Why did you include catfishing in the story?
For two simple reasons: I wanted to give Grace a hobby and a bad habit, and catfishing for her is both—and since it makes her seem duplicitous, it makes readers question how trustworthy she is (even as she claims noble reasons for catfishing.)
The other reason is I like to watch certain kinds of reality TV (and documentaries) to examine human behavior and psychology, and catfishers are very interesting to me. Despite the damage they cause, most of them are insecure and lonely rather than vindictively cruel.
What about the trauma a child suffers when caring for a disabled sibling, and why did you want to write about it (especially with people treating the sibling as an angel when she really wasn’t?)
The thing I wanted to explore with that element of the story is the misconception that a disabled child can’t be ambitious and mischievous. Grace has to put up with all of her sister’s crap, just like all siblings do—though in Grace’s case, she also shoulders a sense of responsibility on both a physical and an emotional level.
Long before she became a catfisher, it was her disabled sister Hope who was the more duplicitous member of the family, and that became its own burden for Grace. Exploring the dual presence of good/evil qualities in a person is at the heart of what I do as a writer, so most of my characters—including Grace and Hope—display aspects of that.
How are screenwriting and novel-writing the same, and how are they different?
Now that I have experience writing novels, I think I write much better screenplays than back in the day. Back then, I looked at my scripts as blueprints for films I hoped to direct; I know now they were too spare. With novels, it was obvious that I had to give readers the complete picture—I have to be the cinematographer, the production designer, the writer, director, editor, all the actors, etc.

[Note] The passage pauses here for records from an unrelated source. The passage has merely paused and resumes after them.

(** * ForecastingVolume: lag features over a per-company window, and the
      train/test split by date

    A shallow embedding of the data preparation cells of
    [nyc-workshop-2018/h2o_sw/sparkling-water-hands-on/ForecastingVolume.ipynb]:

    - the schema of [stock_df] (cell "Import data");
    - the window [w = Window().partitionBy(col("Name")).orderBy(col("Date"))];
    - the five [select("*", lag(..).over(w).alias(..)).na.drop()] passes
      that produce [ext_stock_df];
    - [predictors], [is_test], [train] and [test].

    The engine is free to order rows that carry the same [Date]; this
    freedom is kept explicit: every definition takes the engine's sort as
    a parameter ([Engine]), and only its contract (a permutation, sorted
    by [Date], nulls first) is available to the proofs. *)

From Stdlib Require Import ZArith Floats.SpecFloat.
From stdpp Require Import base decidable option list sorting strings gmap.

Open Scope string_scope.
Open Scope list_scope.
Open Scope Z_scope.

(** ** Cells and rows *)

(** [DoubleType()]: an IEEE 754 binary64 value. *)
Definition double := spec_float.

#[global] Instance double_eq_dec : EqDecision double.
Proof. solve_decision. Defined.

(** The double nearest to an integer literal such as [100]. *)
Definition dbl (z : Z) : double := binary_normalize 53 1024 z 0 false.

(** A row of [stock_df], one field per [StructField] of [schema]; every
    field is nullable ([True] in the schema), hence the options.  [Date] is
    a [TimestampType()], the number of microseconds since the epoch. *)
Record StockRow := {
  Date : option Z;
  Open : option double;
  High : option double;
  Low : option double;
  Close : option double;
  Volume : option double;
  Name : option string }.

#[global] Instance StockRow_eq_dec : EqDecision StockRow.
Proof. solve_decision. Defined.

(** The column names of [schema], in order. *)
Definition schema : list string :=
  ["Date"; "Open"; "High"; "Low"; "Close"; "Volume"; "Name"].

(** A row of [ext_stock_df]: [select("*", ...)] keeps every column of the
    row and appends the lag columns, which are all doubles. *)
Record ExtRow := { base : StockRow; lags : list (option double) }.

#[global] Instance ExtRow_eq_dec : EqDecision ExtRow.
Proof. solve_decision. Defined.

(** A data frame: the names of the appended lag columns (the first seven
    columns are those of [schema]) and the rows. *)
Record DataFrame := { lag_columns : list string; rows : list ExtRow }.

Definition columns (df : DataFrame) : list string := schema ++ lag_columns df.

(** A row without lag columns. *)
Definition raw (r : StockRow) : ExtRow := {| base := r; lags := [] |}.

(** [spark.read.csv(.., schema = schema)]: the rows as parsed. *)
Definition stock_df (csv : list StockRow) : DataFrame :=
  {| lag_columns := []; rows := raw <$> csv |}.

(** The value of the lag column called [c] in a row of [df]. *)
Definition lag_value (df : DataFrame) (c : string) (r : ExtRow) : option (option double) :=
  '(i, _) ← list_find (λ n, n = c) (lag_columns df); lags r !! i.

(** ** [na.drop()] *)

(** [na.drop()] returns "a new DataFrame omitting rows with null values".
    The values it counts as null, called missing below, are the SQL nulls
    of any column and the NaNs of the double columns. *)
Definition missing (c : option double) : bool :=
  match c with
  | None => true
  | Some S754_nan => true
  | Some _ => false
  end.
Lemma marked_one_child_one_write_witness :
  let r := markdown2html_marked Sample.two_newlines "# Hi" "utf-8"
                                Sample.with_node in
  _node (snd r) = PyStr "node" /\
  (trace (snd r)
   = (trace Sample.with_node
      ++ [EvPopen ["node"; marked Sample.two_newlines]])%list \/
   exists input,
     cast_bytes Sample.two_newlines "# Hi" "utf-8" = Some input /\
     trace (snd r)
     = (trace Sample.with_node
        ++ [EvPopen ["node"; marked Sample.two_newlines];
            EvCommunicate input])%list) /\
  (forall out,
      fst r = Return out ->
      exists input p,
        cast_bytes Sample.two_newlines "# Hi" "utf-8" = Some input /\
        spawn Sample.two_newlines
              (trace Sample.with_node
               ++ [EvPopen ["node"; marked Sample.two_newlines]])
              ["node"; marked Sample.two_newlines]
        = inr p /\
        trace (snd r)
        = (trace Sample.with_node
           ++ [EvPopen ["node"; marked Sample.two_newlines];
               EvCommunicate input])%list).
Proof.
  apply (marked_one_child_one_write Sample.two_newlines "# Hi" "utf-8"
           Sample.with_node "node").
  reflexivity.
Defined.

(** ** Trailing newlines, backend by backend *)

Lemma endswith_app_last (a : string) (c : ascii) :
  PyStr.endswith (a ++ String c "") c = true.
Proof.
  induction a as [|x a IH]; cbn; [apply Ascii.eqb_refl|].
  destruct (a ++ String c "") eqn:E; [|exact IH].
  destruct a; discriminate.
Qed.
(** ** Basic facts: the macros *)

Lemma nibble_range (i : Z) (m : Z) (k : Z) :
  0 <= k -> Z.shiftr m k = 15 -> 0 <= Z.shiftr (Z.land i m) k <= 15.
Proof.
  intros Hk Hm. rewrite Z.shiftr_land, Hm.
  change 15 with (Z.ones 4) at 1 2. rewrite Z.land_ones by lia.
  pose proof (Z.mod_pos_bound (Z.shiftr i k) (2 ^ 4)). lia.
Qed.

Lemma VX_range i : 0 <= VX i <= 15.
Proof. apply nibble_range; [lia | reflexivity]. Qed.

Lemma VY_range i : 0 <= VY i <= 15.
Proof. apply nibble_range; [lia | reflexivity]. Qed.

Lemma LSN_range i : 0 <= LSN i <= 15.
Proof.
  unfold LSN. change 15 with (Z.ones 4) at 1 2. rewrite Z.land_ones by lia.
  pose proof (Z.mod_pos_bound i (2 ^ 4)). lia.
Qed.

Lemma ADDR_range i : 0 <= ADDR i <= 4095.
Proof.
  unfold ADDR. change 4095 with (Z.ones 12) at 1 2. rewrite Z.land_ones by lia.
  pose proof (Z.mod_pos_bound i (2 ^ 12)). lia.
Qed.

Lemma u16_range z : 0 <= u16 z < 65536.
Proof. unfold u16. apply Z.mod_pos_bound. lia. Qed.

Lemma u16_small z : 0 <= z < 65536 -> u16 z = z.
Proof. unfold u16. apply Z.mod_small. Qed.

Lemma u8_small z : 0 <= z < 256 -> u8 z = z.
Proof. unfold u8. apply Z.mod_small. Qed.

(** ** Basic facts: array access *)

Lemma rd_lookup (a : list Z) i b :
  0 <= i -> a !! Z.to_nat i = Some b -> rd a i = Ok b.
Proof.
  intros Hi Hb. unfold rd. destruct (Z.leb_spec 0 i); [|lia]. now rewrite Hb.
Qed.

Lemma rd_Ok_inv (a : list Z) i b :
  rd a i = Ok b -> 0 <= i < Z.of_nat (length a) /\ a !! Z.to_nat i = Some b.
Proof.
  unfold rd. destruct (Z.leb_spec 0 i); [|discriminate].
  destruct (a !! Z.to_nat i) eqn:E; [|discriminate].
  intros [= ->]. apply lookup_lt_Some in E. split; [lia | reflexivity].
Qed.

Lemma rd_in_range (a : list Z) i :
  0 <= i < Z.of_nat (length a) -> exists b, rd a i = Ok b.
Proof.
  intros Hi. destruct (lookup_lt_is_Some_2 a (Z.to_nat i)) as [b Hb]; [lia|].
  exists b. apply rd_lookup; [lia | exact Hb].
Qed.

Lemma rd_no_exit (a : list Z) i f : rd a i <> Exit f.
Proof.
  unfold rd. destruct (0 <=? i); [|discriminate].
  destruct (a !! Z.to_nat i); discriminate.
Qed.

Lemma wr_in_range (a : list Z) i b :
  0 <= i < Z.of_nat (length a) -> wr a i b = Ok (<[Z.to_nat i := u8 b]> a).
Proof.
  intros Hi. unfold wr.
  destruct (Z.leb_spec 0 i); [|lia].
  destruct (Z.ltb_spec i (Z.of_nat (length a))); [reflexivity | lia].
Qed.

Lemma wr_Ok_inv (a : list Z) i b a' :
  wr a i b = Ok a' ->
  0 <= i < Z.of_nat (length a) /\ a' = <[Z.to_nat i := u8 b]> a.
Proof.
  unfold wr. destruct (Z.leb_spec 0 i); [|discriminate].
  destruct (Z.ltb_spec i (Z.of_nat (length a))); [|discriminate].
  intros [= <-]. split; [lia | reflexivity].
Qed.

And yes, when I started writing novels, I thought of the elements this way, because considering it in film terms made the process a little less intimidating.
What advice can you give other writers?
There are so many potential levels to this. At the macro level, I’m a big believer in writing the novel you want to read—first, please yourself as a reader. On a more micro level, one effective way to add suspense and urgency to any story is to include unanswered questions—a large one that drives the main story arc, and small ones within the chapters.

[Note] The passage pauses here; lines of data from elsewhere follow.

(** ** SetLoggingState(LogLevel) without an instance or without sinks *)

(** C10: when no instance exists, or the sink vector is empty,
    [SetLoggingState(saveLevel)] still sets the enabled flag to
    [saveLevel > LogLevel_Always], changes nothing else and calls nothing, so
    no sink is told the level; the flag and the sinks' own levels can then
    differ: after [SetLoggingState(Debug)] at program start, [Create] builds
    its default sink with the level passed to [Create] and a sink registered
    by hand is added as it is, and neither is ever handed [Debug]. *)
Theorem SetLoggingState_level_flag_only :
  (forall (w : World) (saveLevel : LogLevel),
      s_instance w = None \/ m_pImpls w = [] ->
      SetLoggingState_level saveLevel w =
        (tt,
         mkWorld (s_instance w) (m_pImpls w)
                 (LogLevel_value LogLevel_Always <? LogLevel_value saveLevel)%Z
                 (brk w),
         [])) /\
  (SetLoggingState_level LogLevel_Debug ;;
   Create "ozw.log" false true LogLevel_Warning) startup =
    (Some (mkLog 0), mkWorld (Some (mkLog 0)) [1] true 2,
     [Mutex_new 0; LogImpl_new 1 "ozw.log" false true LogLevel_Warning]) /\
  (SetLoggingState_level LogLevel_Debug ;; SetLoggingClass 7 true) startup =
    (true, mkWorld None [7] true 0, []).
Proof.
  split; [|split; reflexivity].
  intros w saveLevel H.
  rewrite SetLoggingState_level_run. cbv zeta.
  fold (LogLevel_gtb saveLevel LogLevel_Always).
  set (on := LogLevel_gtb saveLevel LogLevel_Always).
  assert (Hprop : match s_instance w with
                  | Some this =>
                      if on && (0 <? List.length (m_pImpls w))%nat
                      then Mutex_Lock (m_logMutex this)
                             :: map (fun it => Impl_SetLoggingState it saveLevel)
                                    (m_pImpls w)
                             ++ [Mutex_Unlock (m_logMutex this)]
                      else []
                  | None => []
                  end = []).
  { destruct H as [H|H]; rewrite H; [reflexivity|].
    destruct (s_instance w); [|reflexivity].
    simpl. rewrite andb_false_r. reflexivity. }
  rewrite Hprop.
  destruct (negb (s_dologging w) && on) eqn:Hedge; [|reflexivity].
  apply andb_prop in Hedge. destruct Hedge as [_ Hon].
  unfold emitted. rewrite Write_off; [reflexivity|].
  destruct H as [H|H]; [left | right; right]; exact H.
Qed.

Will you give us a hint about your next novel?
I would love to, but…I’m way too superstitious. Not a single person has read my work-in-progress yet, so I’m not sure if it will ever be published. I always love the books I write, but finding a home for them in the real world is rarely a straightforward matter.
To combat boredom during isolation, did you learn to tap dance with the virtual Happy Tappers Club?
The Happy Tappers Club came into existence because of the pandemic. Prior to that, teacher and choreographer Carrie Mitchell had been posting beginner tap dance videos on YouTube, and a lot of us started following her, looking for new “pandemic” hobbies. Once Carrie tried out Zoom for her studio classes, she realized there were more of us out there who’d love to take virtual classes with her, so she created the Happy Tappers Club. I had never tap-danced before the pandemic, and now I’m addicted and still take two classes a week.
Tell us something about yourself your fans might not already know.
I’m obsessed with my animal neighbors. I live in the city, but my house abuts a small ravine, which is home for deer, birds, squirrels, groundhogs, rabbits, shrews, raccoons, chipmunks—all of whom I keep an eye on and casually feed. (I started with a birdfeeder, and then discovered “everyone” loved the black oil sunflower seeds.)
I’m especially attached to a deer pair, Button and his momma, as Button suffered several injuries during his first months of life; it makes me so happy when they visit (and I got extra critter feed to help the deer through the winter.)